Search code examples
phpmysqlutf-8doctrine-ormutf8mb4

PHP 7 & Doctrine 2.4.3 : Changing column charset from utf8 to utf8mb4


I'm working on a project using Doctrine 2.4.3 with a MySQL 5.7.21 database with utf8 as default charset.

Recently, I've been looking to implement emoji support. To overcome MySQL's limitation of 3 bytes for utf8, I need to change the columns that can receive emojis to the utf8mb4 charset (see https://dev.mysql.com/doc/refman/5.5/en/charset-unicode-utf8mb4.html).

However, I have not found a way to reflect this in my entities (using annotations).

My database connection config is the following :

$data = array(
    'driver' => 'pdo_mysql',
    'host' => $dbhost,
    'port' => $dbport,
    'dbname' => $dbname,
    'user' => $dbuser,
    'password' => $dbpw,
    'charset' => 'utf8mb4'
);

I tried adding annotations to the table : /* @Entity(repositoryClass="path\to\DAO") @Table(name="post", indexes={@Index(name="uid", columns={"uid"})}, options={"charset":"utf8mb4", "collation":"utf8mb4_unicode_ci"}) * @HasLifecycleCallbacks */ class Post extends BaseEntity { ... }

In the same fashion, tried adding annotations to the column (in the same table) itself : /* @Column(type="text", options={"charset":"utf8mb4", collation":"utf8mb4_unicode_ci"}) */ protected $text;

None of the above worked.
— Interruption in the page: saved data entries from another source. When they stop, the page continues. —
(** The Keccak-256 digests of the empty string and of ["abc"]. *)
Example cn_fast_hash_empty : be_val 256 (cn_fast_hash [])
  = 0xc5d2460186f7233c927e7db2dcc703c0e500b653ca82273b7bfad8045d85a470.
Proof. by vm_compute. Qed.

Example cn_fast_hash_abc : be_val 256 (cn_fast_hash (str "abc"))
  = 0x4e03657aea45a94fc7d47ba826c8d667c0d1e6e33a64a036ec44f58fa12d6c45.
Proof. by vm_compute. Qed.

(** ** The permutation against the coordinate definition

    Lane (x, y) of the 5x5 state is word [5y + x]. *)

Definition lane (st : list Z) (x y : nat) : Z := st !!! (5 * (y mod 5) + x mod 5)%nat.

Definition build (f : nat -> nat -> Z) : list Z := (fun i => f (i mod 5) (i / 5))%nat <$> seq 0 25.

(** Column parity and the theta effect. *)
Definition parity (st : list Z) (x : nat) : Z :=
  Z.lxor (Z.lxor (Z.lxor (Z.lxor (lane st x 0) (lane st x 1)) (lane st x 2)) (lane st x 3)) (lane st x 4).

Definition theta_ref (st : list Z) : list Z :=
  build (fun x y => Z.lxor (lane st x y) (Z.lxor (parity st (x + 4)) (ROTL64 (parity st (x + 1)) 1))).

(** The rotation offsets of the Keccak specification, row [y], column [x]; they follow
    the rule of [rho_offset_rule]. *)
Definition rho_offset (x y : nat) : Z :=
  ([ [0; 1; 62; 28; 27]; [36; 44; 6; 55; 20]; [3; 10; 43; 25; 39];
     [41; 45; 15; 21; 8]; [18; 2; 61; 56; 14] ] !!! y) !!! x.

(** Lane (x, y) moves to (y, 2x + 3y): the lane at (x, y) comes from (x + 3y, x). *)
Definition rho_pi_ref (st : list Z) : list Z :=
  build (fun x y =>
    let x0 := ((x + 3 * y) mod 5)%nat in
    if ((x =? 0) && (y =? 0))%nat then lane st 0 0 else ROTL64 (lane st x0 x) (rho_offset x0 x)).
I expected an ALTER TABLE query when executing doctrine orm:schema-tool:update --dump-sql but Doctrine sees no change, and I still can't insert 4 bytes emojis.

If I update the column's charset myself directly in MySQL, emojis do get supported, but when I do run orm:schema-tool:update, Doctrine sees a difference between my entity and the schema, but seems to not know what to make of it since the output I get is the following : ALTER TABLE post CHANGE text text LONGTEXT NOT NULL ;

I also tried to add SET NAMES utf8mb4 COLLATE utf8mb4_unicode_ci as driverOptions in my database connection config array, alas to no result either.

Unfortunately, I could not find anything regarding this matter in Doctrine's documentation.

If any of you has any clue regarding this matter, feel free to hit me up! Thanks in advance.


Solution

  • As I have legacy requirements and cannot update Doctrine's lib as of right now, I had to find a workaround.

    What I did was manually convert my tables to utf8mb4 with SQL queries, which is not overwritten by Doctrine back to utf8 when executing orm:schema-tool:update --force after the charset conversion.

    For the record, I generated the update statements with the following script :

    SELECT CONCAT('ALTER TABLE ', t.table_schema, '.', t.table_name, ' CONVERT TO CHARACTER SET utf8mb4 COLLATE utf8mb4_unicode_ci;')
    FROM information_schema.tables t
    WHERE t.table_schema LIKE {your_schema};
    

    ^ Do not execute this blindly - check beforehand if existing data will fit while utf8mb4 encoded. For more details check the very good article from Mathias Bynens on the matter : https://mathiasbynens.be/notes/mysql-utf8mb4#column-index-length

    I also changed the database's charset settings.

    ALTER DATABASE {database_name} CHARACTER SET = utf8mb4 COLLATE = utf8mb4_unicode_ci;
    

    I did keep the 'charset' => 'utf8mb4' in the Doctrine's database connection settings array for correct transmission of the data.

    For new entities (tables), annotating them with correct settings in table options does create them with the right charset and collation :

    @Entity @Table(name="table", options={"charset":"utf8mb4", "collate":"utf8mb4_unicode_ci"})
    

    Cheers.